As it turned out, the woman already left for the province at daybreak. Of course, the man and his mother who we rented out our room to had to go. We don’t tolerate women-beaters here.
I’m not saying that she deserved it with her incessant nagging. I don’t know the whole story so this post is separate, though somewhat related, from what I just described above.
I read somewhere that a man speaks only an average of 2,000 words per day, while the average for a woman is about 22,000 words. That’s an amazing disparity. When you think about it, men could never joust tongues with women and expect to win an argument. Just when women are about to heat up, we are already stretched to our limit.
So don’t be angry if we clam up all of a sudden in the middle of the argument. We had to save a few of those 2,000 words for more important things like food, water, or beer. And by the time we get to the remote, all we have left is a growl.
Call us tomorrow instead so we can resume the argument.
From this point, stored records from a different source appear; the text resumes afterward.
Definition exec (a : Action) (s : State) : option State :=
  let guard (P : Prop) `{Decision P} (s' : State) := if decide P then Some s' else None in
  match a with
  | ASignal sig => guard (alive s = true /\ shutdownCh s = None) (set_ch (Some sig) s)
  | ARecv =>
      match shutdownCh s with
      | Some sig =>
          guard (alive s = true /\ gor_pc s = GRecv)
            (set_gor GShutdown
              (set_deadline (now s + shutdownTimeout maxDuration)
                (write_log (LogShutdownStarted sig (now s)) (set_ch None s))))
      | None => None
      end
  | AShutdown => guard (alive s = true /\ gor_pc s = GShutdown) (set_gor GDrain (set_srv SrvShutdown s))
  | ADrained => guard (alive s = true /\ gor_pc s = GDrain /\ active s = 0%nat) (set_gor GClose s)
  | ADrainTimeout =>
      guard (alive s = true /\ gor_pc s = GDrain /\ active s <> 0%nat /\ deadline s <= now s)
        (set_gor GClose (write_log LogShutdownError s))
  | AClose => guard (alive s = true /\ gor_pc s = GClose) (set_gor GDone (close_exitCh s))
  | ABanner => guard (main_pc s = MShowInfo) (set_main MListen (write_log LogBanner s))
  | AListenClosed => guard (main_pc s = MListen /\ srv s = SrvShutdown) (set_main MWaitExit s)
  | AListen => guard (main_pc s = MListen /\ srv s = SrvIdle) (set_main MBind s)
  | ABindOk => guard (main_pc s = MBind) (set_main MTrack s)
  | ABindFail => guard (main_pc s = MBind) (set_main MFatal (write_log LogFatalListen s))
  | AFatalExit => guard (main_pc s = MFatal) (set_main (MExited 1) s)
  | ATrackOk => guard (main_pc s = MTrack /\ srv s = SrvIdle) (set_main MServe (set_srv SrvListening s))
  | ATrackClosed => guard (main_pc s = MTrack /\ srv s = SrvShutdown) (set_main MWaitExit s)
  | AServeClosed => guard (main_pc s = MServe /\ srv s = SrvShutdown) (set_main MWaitExit s)
  | AExit =>
      guard (main_pc s = MWaitExit /\ exitCh_closed s = true)
        (set_main (MExited 0) (write_log LogShutdownFinished s))
  | AAccept => guard (alive s = true /\ srv s = SrvListening) (set_active (S (active s)) s)
  | AFinish => guard (alive s = true /\ (0 < active s)%nat) (set_active (pred (active s)) s)
  | ATick => guard (alive s = true) (tick s)
  end.

Fixpoint run (acts : list Action) (s : State) : option State :=
  match acts with
  | [] => Some s
  | a :: acts' => match exec a s with Some s' => run acts' s' | None => None end
  end.

End Steps.

(** ** The specification's state machine

    Section 9 of the specification asks for an explicit machine
    Running -> Draining -> Stopped: on a signal, stop accepting; let the
    connections in flight finish for a grace period of [maxDuration] plus
    a fixed slack, counted from the moment the signal is acted upon; then
    exit.  The abstract state records whether a signal is waiting
    ([a_pending]), when the signal was acted upon ([a_signal]), and the end
    of the grace period once draining.  Draining starts only after a
    signal was received, with the grace period counted from it; the
    process stops only with no connection active, or when draining and the
    grace period is over. *)






(** [main] has not started serving: no connection can be active. *)
Definition pre_serve (p : MainPC) : bool :=
  match p with MShowInfo | MListen | MBind | MTrack | MFatal => true | _ => false end.

(** Whether [Shutdown] has been called: the goroutine is past line 127. *)
Definition shutdown_called (p : GorPC) : bool :=
  match p with GRecv | GShutdown => false | _ => true end.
Women, too, could never get drive their point across if they are going to bleed men’s ears with a deluge of words. Do you think we are still listening? Men are not hardwired to do that. From being kids, they are expected to be active and explore the world while the girls stay at home, play with dolls, and listen to mother as she breaks down the household chores for them. You know, in preparation for when they get married?
In cases of argument, don’t lash out and show your claws outright because you’d be seen as a direct threat. You goad, poke, and provoke and you don’t expect anything bad to happen?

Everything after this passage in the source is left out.